━━━━━ Data records ━━━━━

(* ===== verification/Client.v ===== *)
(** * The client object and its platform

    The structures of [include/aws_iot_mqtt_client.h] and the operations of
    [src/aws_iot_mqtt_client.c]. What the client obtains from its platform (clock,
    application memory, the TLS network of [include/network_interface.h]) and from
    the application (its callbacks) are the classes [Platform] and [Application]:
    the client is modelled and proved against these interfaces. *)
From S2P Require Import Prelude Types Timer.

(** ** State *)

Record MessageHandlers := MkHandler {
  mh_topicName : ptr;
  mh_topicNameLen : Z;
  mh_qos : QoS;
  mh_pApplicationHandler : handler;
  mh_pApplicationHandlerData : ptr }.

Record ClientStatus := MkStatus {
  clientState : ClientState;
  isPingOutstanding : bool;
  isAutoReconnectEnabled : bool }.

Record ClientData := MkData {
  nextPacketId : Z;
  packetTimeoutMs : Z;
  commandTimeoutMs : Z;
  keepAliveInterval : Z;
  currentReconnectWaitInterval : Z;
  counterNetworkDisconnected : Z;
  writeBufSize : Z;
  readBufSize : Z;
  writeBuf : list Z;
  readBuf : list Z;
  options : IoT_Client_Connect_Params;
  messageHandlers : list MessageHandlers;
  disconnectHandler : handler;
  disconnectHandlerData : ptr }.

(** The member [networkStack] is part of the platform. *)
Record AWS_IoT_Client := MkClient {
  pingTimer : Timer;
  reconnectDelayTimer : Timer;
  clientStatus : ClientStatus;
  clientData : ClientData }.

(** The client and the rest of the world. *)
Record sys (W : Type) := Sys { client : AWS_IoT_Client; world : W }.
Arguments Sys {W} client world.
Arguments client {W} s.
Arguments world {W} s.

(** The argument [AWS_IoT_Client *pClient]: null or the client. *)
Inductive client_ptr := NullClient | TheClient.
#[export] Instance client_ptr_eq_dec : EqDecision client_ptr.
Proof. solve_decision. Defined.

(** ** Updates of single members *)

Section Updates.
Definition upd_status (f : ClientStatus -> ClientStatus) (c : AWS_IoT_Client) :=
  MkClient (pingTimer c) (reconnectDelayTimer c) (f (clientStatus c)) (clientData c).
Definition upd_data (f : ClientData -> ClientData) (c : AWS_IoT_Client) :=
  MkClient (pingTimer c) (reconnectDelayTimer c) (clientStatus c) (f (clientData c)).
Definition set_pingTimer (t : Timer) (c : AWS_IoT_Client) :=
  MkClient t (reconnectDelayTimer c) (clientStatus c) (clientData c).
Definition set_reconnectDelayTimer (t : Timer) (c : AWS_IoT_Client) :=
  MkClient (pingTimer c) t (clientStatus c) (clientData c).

━━━━━
━━━━━ Data records ━━━━━

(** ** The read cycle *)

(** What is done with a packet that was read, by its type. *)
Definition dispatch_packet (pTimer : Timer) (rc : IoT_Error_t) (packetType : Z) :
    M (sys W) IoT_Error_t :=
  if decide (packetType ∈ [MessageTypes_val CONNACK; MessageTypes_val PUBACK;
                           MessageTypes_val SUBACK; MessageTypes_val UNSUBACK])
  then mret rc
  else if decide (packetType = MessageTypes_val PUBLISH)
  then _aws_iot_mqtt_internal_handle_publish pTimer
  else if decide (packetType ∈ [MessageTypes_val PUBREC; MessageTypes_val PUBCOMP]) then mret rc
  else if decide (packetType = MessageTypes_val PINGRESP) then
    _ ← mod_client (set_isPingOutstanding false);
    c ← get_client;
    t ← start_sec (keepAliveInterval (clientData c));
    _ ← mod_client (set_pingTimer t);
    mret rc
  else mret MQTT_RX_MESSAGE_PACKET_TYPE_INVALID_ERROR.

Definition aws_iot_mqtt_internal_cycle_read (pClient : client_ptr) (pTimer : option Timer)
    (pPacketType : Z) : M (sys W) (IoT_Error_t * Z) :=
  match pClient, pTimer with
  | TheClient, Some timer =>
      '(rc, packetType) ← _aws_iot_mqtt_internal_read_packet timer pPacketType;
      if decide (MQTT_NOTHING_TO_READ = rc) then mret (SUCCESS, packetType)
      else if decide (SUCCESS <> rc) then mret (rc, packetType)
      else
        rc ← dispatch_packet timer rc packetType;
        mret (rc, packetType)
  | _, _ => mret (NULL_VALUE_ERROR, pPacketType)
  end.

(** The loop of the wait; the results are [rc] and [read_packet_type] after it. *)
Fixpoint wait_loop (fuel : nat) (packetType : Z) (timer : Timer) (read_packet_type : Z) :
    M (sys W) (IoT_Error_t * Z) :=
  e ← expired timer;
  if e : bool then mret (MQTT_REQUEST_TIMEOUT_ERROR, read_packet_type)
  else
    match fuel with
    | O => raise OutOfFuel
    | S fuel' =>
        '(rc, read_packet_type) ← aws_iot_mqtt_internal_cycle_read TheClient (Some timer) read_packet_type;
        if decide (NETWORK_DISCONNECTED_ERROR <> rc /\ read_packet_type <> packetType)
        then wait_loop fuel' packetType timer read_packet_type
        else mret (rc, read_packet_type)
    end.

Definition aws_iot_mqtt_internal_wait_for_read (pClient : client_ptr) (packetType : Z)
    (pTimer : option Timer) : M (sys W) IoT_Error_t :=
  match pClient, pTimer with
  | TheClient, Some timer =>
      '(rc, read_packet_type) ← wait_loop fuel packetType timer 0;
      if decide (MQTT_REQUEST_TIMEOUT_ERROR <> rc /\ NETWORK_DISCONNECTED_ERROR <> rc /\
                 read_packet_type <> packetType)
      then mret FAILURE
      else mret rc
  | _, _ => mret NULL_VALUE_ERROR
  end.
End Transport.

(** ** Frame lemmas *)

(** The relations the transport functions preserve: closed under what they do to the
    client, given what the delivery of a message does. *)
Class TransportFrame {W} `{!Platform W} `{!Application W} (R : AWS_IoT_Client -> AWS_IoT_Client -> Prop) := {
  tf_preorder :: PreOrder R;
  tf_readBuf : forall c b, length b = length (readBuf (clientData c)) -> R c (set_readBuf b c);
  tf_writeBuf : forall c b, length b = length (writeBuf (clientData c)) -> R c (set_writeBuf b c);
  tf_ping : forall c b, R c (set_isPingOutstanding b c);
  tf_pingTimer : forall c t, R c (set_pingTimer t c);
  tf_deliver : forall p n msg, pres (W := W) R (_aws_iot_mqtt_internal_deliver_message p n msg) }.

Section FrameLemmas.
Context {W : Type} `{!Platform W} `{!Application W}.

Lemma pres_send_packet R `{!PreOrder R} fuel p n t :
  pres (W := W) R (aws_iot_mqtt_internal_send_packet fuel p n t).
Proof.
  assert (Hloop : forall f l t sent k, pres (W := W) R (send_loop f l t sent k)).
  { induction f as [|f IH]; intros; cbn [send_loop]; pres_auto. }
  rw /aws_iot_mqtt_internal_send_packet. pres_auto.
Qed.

━━━━━

▶ **What to produce**
Find the line with "(Some timer) read_packet_type;" in the entries above. Retype it and each line after it, exactly, through the line with "then wait_loop fuel'", and stop there.

▶ **Task response**
        '(rc, read_packet_type) ← aws_iot_mqtt_internal_cycle_read TheClient (Some timer) read_packet_type;
        if decide (NETWORK_DISCONNECTED_ERROR <> rc /\ read_packet_type <> packetType)
        then wait_loop fuel' packetType timer read_packet_type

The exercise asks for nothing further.